(** * algorithms-engine: graph, containers and the four searches

    A shallow embedding of [src/data_structures] (priority queue, queue,
    stack, graph) and of [src/algorithms] (BFS, DFS, Dijkstra, A-star),
    followed by the properties of the specification that are stated
    about them.

    Conventions of the embedding.
    - Numbers.  Edge weights are the exact integers the tests pass to
      [add_edge] (Python [int], arbitrary precision); [float('inf')] is
      the extra point [Inf].  A heuristic returns an [int], except
      [zero_heuristic], which returns the float [0.0]: adding it to an
      [int] score converts the score to a double, and this rounding is
      modelled ([float_of_int], [astar_number]).  No other rounding of
      binary floating point is part of the model.
    - Exceptions.  A method that can raise returns an [outcome]; [Raise
      IndexError] and [Raise KeyError] are the two exceptions the
      sources raise themselves ([list]/container underflow, [dict[key]]
      on a missing key), [Raise OverflowError] is Python's when an
      [int] beyond the doubles is converted to a float.
    - Loops.  Every [while] loop is a [Fixpoint] over a fuel counter that
      bounds the number of iterations; [OutOfFuel] is the model's answer
      when the counter is exhausted, and the termination theorems show
      that it is never the answer once the counter is large enough.
    - References.  A [GraphNode] object is owned by the table
      [Graph.nodes] and compared and hashed by its [value]; a reference to
      a node is therefore represented by the node's value and resolved
      through the table. *)

From stdpp Require Import gmap list sorting.
From Stdlib Require Import ZArith Lia ZifyNat.

Local Open Scope Z_scope.

(** [lia] is used on the index arithmetic of the heap ([//] by 2). *)
Ltac Zify.zify_post_hook ::= Z.to_euclidean_division_equations.

(** ** Numbers with [float('inf')] *)

Inductive ext : Type :=
| Fin (z : Z)
| Inf.

Definition ext_add (a b : ext) : ext :=
  match a, b with
  | Fin x, Fin y => Fin (x + y)
  | _, _ => Inf
  end.

(** [a < b] of the sources, on numbers extended by [Inf]. *)
Definition ext_ltb (a b : ext) : bool :=
  match a, b with
  | Fin x, Fin y => x <? y
  | Fin _, Inf => true
  | Inf, _ => false
  end.

Definition ext_le (a b : ext) : Prop := ext_ltb b a = false.

Global Instance ext_eq_dec : EqDecision ext.
Proof. solve_decision. Defined.

(** ** Exceptions and outcomes *)

Inductive exc : Type := IndexError | KeyError | OverflowError.

Inductive outcome (A : Type) : Type :=
| Ok (a : A)
| Raise (e : exc)
| OutOfFuel.
Global Arguments Ok {A} a.
Global Arguments Raise {A} e.
Global Arguments OutOfFuel {A}.

Global Instance outcome_ret : MRet outcome := fun _ a => Ok a.
Global Instance outcome_bind : MBind outcome := fun _ _ f m =>
  match m with
  | Ok a => f a
  | Raise e => Raise e
  | OutOfFuel => OutOfFuel
  end.

(** [for x in l: s = body(s, x)] with exceptions propagated. *)
Fixpoint for_each {S A : Type} (body : S -> A -> outcome S) (l : list A) (s : S)
  : outcome S :=
  match l with
  | [] => Ok s
  | x :: l' => s' ← body s x; for_each body l' s'
  end.

(** [d[k]]: raises [KeyError] on a missing key. *)
Definition getitem `{Countable K} {B : Type} (d : gmap K B) (k : K) : outcome B :=
  match d !! k with
  | Some b => Ok b
  | None => Raise KeyError
  end.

DIRECTIONS FOR THIS TASK:
For the string "Python", return every line of the data where it appears.

ANSWER FOR THIS EXERCISE:
      [add_edge] (Python [int], arbitrary precision); [float('inf')] is
      on a missing key), [Raise OverflowError] is Python's when an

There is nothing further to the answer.